Die Ankündigung, Ostmitteleuropa nicht als "gefüllte" (8) - das heißt als eine auf die Länder Polen, Tschechien, Slowakei und Ungarn festgelegte - geografische oder politische Größe zu verstehen, setzt dieser Band in Fallstudien zu Rumänien, Griechenland und der SBZ/DDR um sowie auch in Beiträgen, die sich ländervergleichend mit Ostmittel- und Südosteuropa befassen. Erfreulich sind dabei die Bemühungen, Ostdeutschland in einen ostmitteleuropäischen Kontext zu setzen: Der einleitende Beitrag des Herausgebers bezieht sich auf die Kulturpolitik der SED. Im Anschluss folgen Beiträge von Sebastian Schlegel zum Handeln sowjetischer Besatzungsoffiziere in der SBZ (1945-1949) und Rüdiger Ritter, der ausgehend von der Jazzkulturpolitik in der DDR einen Vergleich zu Polen und der Tschechoslowakei bietet. Wolf-Georg Zaddach schließt hier mit seinem Beitrag zu Heavy Metal als posttraditionaler Jugendkultur in der DDR der 1980er Jahre an, bevor Thomas Höpel im vorletzten Beitrag erneut Ostdeutschland zum Gegenstand eines Vergleichs mit Polen macht, indem er die Transformation der Kulturpolitik nach 1989 in den beiden Städten Leipzig und Krakau untersucht.
In eindrucksvoller Weise zeichnet der Band die sich wandelnden Funktionen von Kulturpolitik im 20. Jahrhundert nach. Diese reichten von einer ideologischen "Gleichschaltung" von Kunst und Kultur in den 1930er Jahren (33), der Disziplinierung und Kontrolle von Kulturschaffenden (43), über Machterhalt (49) und sozialistische Erziehung (195), bis hin zur "Abfederung des Transformationsprozesses" in den 1990er Jahren (217). Wie Augusta Dimou am Beispiel des Urheberrechts im kommunistischen Südost- und Ostmitteleuropa argumentiert, bestand eine "relative Kontinuität" (144) zwischen der Vorkriegs- und Nachkriegszeit, sodass als wichtigste Zäsur in der Region vielmehr das Jahr 1989 hervortritt, mit dem sich Idealvorstellungen und normative Denksysteme veränderten. Dass Kulturpolitik nicht nur ein staatliches Machtinstrument war, sondern auch in den Händen einzelner Entscheidungsträger lag, erläutert Schlegel mit Blick auf besatzungspolitisches Handeln in der SBZ, das sich in "Gutdünken" ausdrücken konnte (57). Gleichfalls stellt Ritter für die sowjetische Jazzpolitik fest, dass sie von "Willkür und Unberechenbarkeit" gekennzeichnet sein konnte (91). Etwas zu kurz kommen leider die Kunst- und Kulturschaffenden selbst, was vermutlich damit zu begründen ist, dass die Verfasserinnen und Verfasser vornehmlich die Methode der historischen Diskursanalyse gewählt haben.
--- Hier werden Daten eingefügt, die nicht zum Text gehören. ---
(* ===== verification/Sched.v ===== *)
(** Threads and the round-robin scheduler (kernel/proc/thread.c, scheduler.c).

    A thread pointer is a key of [threads] (0 is NULL); reading a thread that was freed is
    undefined.  The run queue is linked through the threads' [next] fields. *)
From S2P Require Import Prelude Chain Heap.

Module Sched.
Import Heap(Allocator, al_repr, al_calloc, al_free, al_repr_perm, al_repr_range, al_calloc_spec, al_free_spec, al_free_null).

Inductive thread_state_t :=
  | THREAD_NEW | THREAD_READY | THREAD_RUNNING | THREAD_BLOCKED | THREAD_SLEEPING | THREAD_EXITED.
#[global] Instance thread_state_eq_dec : EqDecision thread_state_t.
Proof. solve_decision. Defined.

Record thread_t := {
  tid : Z;
  process_id : Z;
  state : thread_state_t;
  stack_top : Z;
  instruction_pointer : Z;
  exit_code : Z;
  wake_tick : Z;
  next : Z
}.

Definition THREAD_SIZE : Z := 64.

Definition set_state (t : thread_t) (x : thread_state_t) : thread_t :=
  {| tid := tid t; process_id := process_id t; state := x; stack_top := stack_top t;
     instruction_pointer := instruction_pointer t; exit_code := exit_code t; wake_tick := wake_tick t; next := next t |}.
Definition set_next (t : thread_t) (x : Z) : thread_t :=
  {| tid := tid t; process_id := process_id t; state := state t; stack_top := stack_top t;
     instruction_pointer := instruction_pointer t; exit_code := exit_code t; wake_tick := wake_tick t; next := x |}.
Definition set_exit_code (t : thread_t) (x : Z) : thread_t :=
  {| tid := tid t; process_id := process_id t; state := state t; stack_top := stack_top t;
     instruction_pointer := instruction_pointer t; exit_code := x; wake_tick := wake_tick t; next := next t |}.
Definition set_ip (t : thread_t) (x : Z) : thread_t :=
  {| tid := tid t; process_id := process_id t; state := state t; stack_top := stack_top t;
     instruction_pointer := x; exit_code := exit_code t; wake_tick := wake_tick t; next := next t |}.

(** The static variables of both files and the threads they point at. *)
Record sched := { threads : gmap Z thread_t; next_tid : Z; run_queue : Z; current_thread : Z }.

Definition set_threads (s : sched) (x : gmap Z thread_t) : sched :=
  {| threads := x; next_tid := next_tid s; run_queue := run_queue s; current_thread := current_thread s |}.
Definition set_next_tid (s : sched) (x : Z) : sched :=
  {| threads := threads s; next_tid := x; run_queue := run_queue s; current_thread := current_thread s |}.
Definition set_queue (s : sched) (x : Z) : sched :=
  {| threads := threads s; next_tid := next_tid s; run_queue := x; current_thread := current_thread s |}.
Definition set_current (s : sched) (x : Z) : sched :=
  {| threads := threads s; next_tid := next_tid s; run_queue := run_queue s; current_thread := x |}.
Auf die Rezipienten von Kulturpolitik in der Gegenwart verweisen abschließend die Beiträge von Anke Pfeifer zur "Kulturideologie" (181) des Protochronismus in Rumänien (mit dem vor allem in der Ceauşescu-Ära versucht wurde, Teile der europäischen Kultur auf die rumänische zurückzuführen) und von Olga Kolokytha zur Kulturpolitik in der griechischen Staatsschuldenkrise. Mit ihrer Beobachtung, dass sich Menschen besonders in schwierigen Zeiten der Kunst und Kultur zuwenden würden, (233) unterstreicht Kolokytha noch einmal das Plädoyer des Bandes, Kulturpolitik nicht weiter als Randthema zu behandeln, sondern auch als "Ermächtigung zur kulturellen Teilhabe" (13) zu verstehen.
Insgesamt bietet der vorliegende Band eine abwechslungsreiche Lektüre, die nicht nur für einen ersten Einblick in dieses Forschungsfeld sehr zu empfehlen ist.